Lithium transition metal silicates Li2MSiO(M = Fe, Mn, Co, etc.) have been under intense research due to their double theoretical capacity of 330 mAh/g compared to LiFePO4 (170 mAh/g)1,2,3. Their development as cathode materials however has been hampered due in part of their rich polymorphism and phase transitions occurring during cycling not allowing full capacity storage and reversible retention. In this work we focus on the electrochemistry of lithium iron silicate (LFS) 5-8.  Almost all previous studies have focused solely on the electrochemistry of the high temperature monoclinic phase (m-LFS). According to these studies4,5,8, the monoclinic phase undergoes electrochemically-induced phase transition during cycling to thermodynamically stable low-temperature orthorhombic phase (o-LFS). This prompted us to take a deep look into the structural and electrochemical behavior of the latter phase as it might hold the key in designing high performance lithium iron orthosilicate cathodes. During this investigation we discovered that upon galvanostatic cycling, the specific capacity of an o-LFS/C nanocomposite cathode exhibited gradual increase from 40 to 165 mAh/g and a shift in Li-storage mechanism from solid solution to biphasic type. This intriguing behavior is currently the subject of further characterizations to elucidate the underlying phenomena that can have significant implications to the development of high energy density LIB cathode materials.

References

  1. Islam, M.S., et al., Silicate cathodes for lithium batteries: alternatives to phosphates? Journal of Materials Chemistry, 2011. 21(27): p. 9811-9818.

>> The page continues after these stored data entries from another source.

(* ===== verification/GoStrings.v ===== *)
(** * GoStrings: strings, paths and name validation

    The parts of Go's [strings] and [path] and of the API machinery's name
    validation ([k8s.io/apimachinery/pkg/util/validation]) that the certificate
    and node controllers of [cmd/gcp-controller-manager] use. *)

From S2P Require Import Prelude Bits GoNet GoNetText.
Local Open Scope Z_scope.

(** ** Prefixes *)

(** What follows the prefix [p]. *)
Fixpoint cut_prefix (p s : string) : option string :=
  match p, s with
  | EmptyString, _ => Some s
  | String a p, String b s => if decide (a = b) then cut_prefix p s else None
  | String _ _, EmptyString => None
  end.
Definition HasPrefix (s p : string) : bool := bool_decide (is_Some (cut_prefix p s)).
Definition TrimPrefix (s p : string) : string := default s (cut_prefix p s).

Lemma cut_prefix_spec p s r : cut_prefix p s = Some r ↔ s = (p +:+ r)%string.
Proof.
  revert s. induction p as [|a p IH]; intros s; simpl.
  - split; [by intros [= ->]|by intros ->].
  - destruct s as [|b s]; [done|]. case_decide as Hd.
    + rewrite IH. split; [by intros ->; subst|by intros [= ->]].
    + split; [done|]. intros [= -> _]. done.
Qed.
Lemma HasPrefix_spec s p : HasPrefix s p = true ↔ ∃ r, s = (p +:+ r)%string.
Proof.
  unfold HasPrefix. rewrite bool_decide_eq_true. split; intros [r Hr]; exists r; by apply cut_prefix_spec.
Qed.
Lemma TrimPrefix_app p r : TrimPrefix (p +:+ r) p = r.
Proof. unfold TrimPrefix. by rewrite (proj2 (cut_prefix_spec p _ r) eq_refl). Qed.

(** ** [strings.SplitN(s, c, 2)], [strings.Contains], [strings.Replace(…, 1)] *)
Definition splitN2 (c : Ascii.ascii) (s : string) : list string :=
  match cut_on c s with Some (a, b) => [a; b] | None => [s] end.

Fixpoint replace1 (old new s : string) : string :=
  match cut_prefix old s with
  | Some rest => (new +:+ rest)%string
  | None => match s with EmptyString => EmptyString | String c s => String c (replace1 old new s) end
  end.

(** ** [path.Base] *)
Fixpoint strip_trailing (c : Ascii.ascii) (s : string) : string :=
  match s with
  | EmptyString => EmptyString
  | String d s =>
      match strip_trailing c s with
      | EmptyString => if decide (d = c) then EmptyString else String d EmptyString
      | r => String d r
      end
  end.
Definition path_Base (p : string) : string :=
  if bool_decide (p = EmptyString) then "."%string
  else match strip_trailing slash p with
       | EmptyString => "/"%string
       | q => List.last (split_on slash q) EmptyString
       end.

(** ** Names *)
Definition is_lower (c : Ascii.ascii) : bool := (97 <=? code c) && (code c <=? 122).
Definition is_upper (c : Ascii.ascii) : bool := (65 <=? code c) && (code c <=? 90).
Definition is_digit (c : Ascii.ascii) : bool := (48 <=? code c) && (code c <=? 57).
Definition dash : Ascii.ascii := chr 45.
Definition underscore : Ascii.ascii := chr 95.

Fixpoint all_chars (P : Ascii.ascii → bool) (s : string) : bool :=
  match s with EmptyString => true | String c s => P c && all_chars P s end.
Fixpoint last_char (s : string) : option Ascii.ascii :=
  match s with
  | EmptyString => None
  | String c EmptyString => Some c
  | String _ s => last_char s
  end.

(** [^first(mid*last)?$] for character classes with [first], [last] inside [mid]. *)
Definition matches (first mid last : Ascii.ascii → bool) (s : string) : bool :=
  match s with
  | EmptyString => false
  | String c _ => first c && all_chars mid s && match last_char s with Some d => last d | None => false end
  end.

Definition lower_or_digit (c : Ascii.ascii) : bool := is_lower c || is_digit c.
Definition label_char (c : Ascii.ascii) : bool := lower_or_digit c || bool_decide (c = dash).

(** [len(validation.IsDNS1035Label(value)) == 0] and its siblings. *)
Definition IsDNS1035Label (value : string) : bool :=
  (Z.of_nat (String.length value) <=? 63) && matches is_lower label_char lower_or_digit value.
Definition IsDNS1123Label (value : string) : bool :=
  (Z.of_nat (String.length value) <=? 63) && matches lower_or_digit label_char lower_or_digit value.
Definition IsDNS1123Subdomain (value : string) : bool :=
  (Z.of_nat (String.length value) <=? 253) &&
  forallb (matches lower_or_digit label_char lower_or_digit) (split_on dot value).

Example dns_labels : (IsDNS1035Label "istiod-1", IsDNS1035Label "1a", IsDNS1035Label "a-", IsDNS1123Subdomain "a.b-c.1", IsDNS1123Subdomain "a..b")
  = (true, false, false, true, false).
Proof. reflexivity. Qed.
Example path_bases : (path_Base "https://g/zones/us-central1-c", path_Base "a/b//", path_Base "//", path_Base EmptyString)
  = ("us-central1-c", "b", "/", ".")%string.
Proof. reflexivity. Qed.

(** ** [serviceaccount.SplitUsername] *)
Definition ServiceAccountUsernamePrefix : string := "system:serviceaccount:".
Definition SplitUsername (username : string) : outcome (string * string) :=
  match cut_prefix ServiceAccountUsernamePrefix username with
  | None => Err (Errorf "Username must be in the form system:serviceaccount:namespace:name")
  | Some trimmed =>
      match split_on colon trimmed with
      | [namespace; name] =>
          if IsDNS1123Label namespace && IsDNS1123Subdomain name then Ret (namespace, name)
          else Err (Errorf "Username must be in the form system:serviceaccount:namespace:name")
      | _ => Err (Errorf "Username must be in the form system:serviceaccount:namespace:name")
      end
  end.

(** ** [strings.Split] at a separator, [strings.Contains], [strings.LastIndex] *)

(** The text before and after the first occurrence. *)
Fixpoint cut_str (sep s : string) : option (string * string) :=
  match cut_prefix sep s with
  | Some r => Some (EmptyString, r)
  | None => match s with
            | EmptyString => None
            | String c s => match cut_str sep s with Some (a, b) => Some (String c a, b) | None => None end
            end
  end.
Definition Contains (s sub : string) : bool := bool_decide (is_Some (cut_str sub s)).

Fixpoint split_fuel (fuel : nat) (sep s : string) : list string :=
  match fuel, cut_str sep s with
  | S fuel, Some (a, b) => a :: split_fuel fuel sep b
  | _, _ => [s]
  end.
(** The separator is not empty: each cut removes at least one byte. *)
Definition split_str (sep s : string) : list string := split_fuel (String.length s) sep s.

(** The text before and after the last occurrence of a byte. *)
Fixpoint cut_last (c : Ascii.ascii) (s : string) : option (string * string) :=
  match s with
  | EmptyString => None
  | String d s =>
      match cut_last c s with
      | Some (a, b) => Some (String d a, b)
      | None => if decide (d = c) then Some (EmptyString, s) else None
      end
  end.

Lemma cut_str_spec sep s a b : cut_str sep s = Some (a, b) → s = (a +:+ sep +:+ b)%string.
Proof.
  revert a. induction s as [|c s IH]; intros a; simpl.
  - destruct (cut_prefix sep EmptyString) eqn:Hp; [|done]. intros [= <- <-]. by apply cut_prefix_spec in Hp.
  - destruct (cut_prefix sep (String c s)) eqn:Hp; [intros [= <- <-]; by apply cut_prefix_spec in Hp|].
    destruct (cut_str sep s) as [[a' b']|]; [|done]. intros [= <- <-].
    change (String c a' +:+ sep +:+ b')%string with (String c (a' +:+ sep +:+ b')). f_equal. by apply IH.
Qed.

Lemma cut_prefix_head c sep s : has_char c s = false → cut_prefix (String c sep) s = None.
Proof.
  destruct s as [|d s]; simpl; [done|]. intros [Hd _]%orb_false_iff. apply bool_decide_eq_false_1 in Hd.
  by rewrite decide_False by congruence.
Qed.
Lemma cut_str_none c sep s : has_char c s = false → cut_str (String c sep) s = None.
Proof.
  induction s as [|d s IH]; intros Hs; [done|]. unfold cut_str; fold cut_str. rewrite cut_prefix_head by done.
  simpl in Hs. apply orb_false_iff in Hs as [_ Hs]. by rewrite IH.
Qed.
Lemma cut_str_app c sep a b : has_char c a = false →
  cut_str (String c sep) (a +:+ String c sep +:+ b) = Some (a, b).
Proof.
  induction a as [|d a IH]; intros Ha.
  - change (EmptyString +:+ String c sep +:+ b)%string with (String c sep +:+ b)%string.
    assert (cut_prefix (String c sep) (String c sep +:+ b) = Some b) as Hp by by apply cut_prefix_spec.
    destruct (String c sep +:+ b)%string; unfold cut_str; fold cut_str; by rewrite Hp.
  - simpl in Ha. apply orb_false_iff in Ha as [Hd Ha]. apply bool_decide_eq_false_1 in Hd.
    change (String d a +:+ String c sep +:+ b)%string with (String d (a +:+ String c sep +:+ b)).
    unfold cut_str; fold cut_str. simpl (cut_prefix _ (String d _)). rewrite decide_False by congruence. by rewrite IH.
Qed.

Lemma split_fuel_join n c sep w l :
  Forall (λ s, has_char c s = false) (w :: l) → (length l ≤ n)%nat →
  split_fuel n (String c sep) (join_with (String c sep) (w :: l)) = w :: l.
Proof.
  revert w n. induction l as [|v l IH]; intros w n Hl Hn.
  - apply Forall_inv in Hl. change (join_with (String c sep) [w]) with w. destruct n; simpl; by rewrite ?cut_str_none.
  - destruct n as [|n]; [simpl in Hn; lia|]. inversion_clear Hl as [|?? Hw Hl'].
    change (join_with (String c sep) (w :: v :: l)) with (w +:+ String c sep +:+ join_with (String c sep) (v :: l))%string.
    simpl split_fuel. rewrite cut_str_app by done. f_equal. apply IH; [done|simpl in Hn; lia].
Qed.
Lemma length_join_with c sep w l : (length l ≤ String.length (join_with (String c sep) (w :: l)))%nat.
Proof.
  revert w. induction l as [|v l IH]; intros w; [simpl; lia|].
  change (join_with (String c sep) (w :: v :: l)) with (w +:+ String c sep +:+ join_with (String c sep) (v :: l))%string.
  rewrite !string_length_app. specialize (IH v). simpl in *. lia.
Qed.
Lemma split_str_join c sep l : l ≠ [] → Forall (λ s, has_char c s = false) l →
  split_str (String c sep) (join_with (String c sep) l) = l.
Proof. destruct l as [|w l]; [done|]. intros _ Hl. apply split_fuel_join; [done|]. apply length_join_with. Qed.

(** ** [strings.HasSuffix] *)
Fixpoint HasSuffix (s suffix : string) : bool :=
  bool_decide (s = suffix) || match s with EmptyString => false | String _ s => HasSuffix s suffix end.
Lemma HasSuffix_spec s t : HasSuffix s t = true ↔ ∃ p, s = (p +:+ t)%string.
Proof.
  split.
  - induction s as [|c s IH]; simpl; rewrite orb_true_iff, bool_decide_eq_true; intros [Heq|Hs].
    + by exists EmptyString.
    + done.
    + by exists EmptyString.
    + destruct (IH Hs) as [p ->]. by exists (String c p).
  - intros [p ->]. induction p as [|c p IH].
    + change (EmptyString +:+ t)%string with t. assert (bool_decide (t = t) = true) as Ht by (by apply bool_decide_eq_true_2).
      destruct t; cbn [HasSuffix]; by rewrite Ht.
    + change (String c p +:+ t)%string with (String c (p +:+ t)). cbn [HasSuffix]. by rewrite IH, orb_true_r.
Qed.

  2. Zaghib, K., et al., Review and analysis of nanostructured olivine-based lithium recheargeable batteries: Status and trends. Journal of Power Sources, 2013. 232: p. 357-369.
  3. Ferrari, S., et al., Electrochemistry of orthosilicate-based lithium battery cathodes: a perspective. Physical Chemistry Chemical Physics, 2014. 16(22): p. 10353-10366.
  4. Masese, T., et al., Relationship between Phase Transition Involving Cationic Exchange and Charge–Discharge Rate in Li2FeSiO4. Chemistry of Materials, 2014. 26(3): p. 1380-1384.
  5. Lu, X.; Wei, H. J.; Chiu, H. C.; Gauvin, R.; Hovington, P.; Guerfi, A.; Zaghib, K.; Demopoulos, G. P. Rate-dependent phase transitions in Li2FeSiO4 cathode nanocrystals. Sci Rep-UK 2015, 5, 8599.
  6. Arthur, Z.; Chiu, H.-C.; Lu, X.; Chen, N.; Emond, V.; Zaghib, K.; Jiang, D.-T.; Demopoulos, G. P. Spontaneous reaction between uncharged lithium iron silicate cathode and LiPF6-based electrolyte Chem Commun 2016, 52, 190-193.
  7. Lu, X.; Chiu, H.-C.; Bevan, H. K.; Jiang, D.-T.; Zaghib, K.; Demopoulos, P. G. Density functional theory insight into the structure stability and Li diffusion properties of monoclinic and orthorhombic Li2FeSiO4 cathodes. J Power Sources 2016, In revision.
  8. Lu, X.; Chiu, H.-C.; Arthur, Z.; Zhou, J. G.; Wang, J.; Chen, N.; Jiang, D.-T.; Zaghib, K.; Demopoulos, G. P. Quasi-equilibrium Li storage in metastable Li2FeSiO4 cathode. 2016, Under review.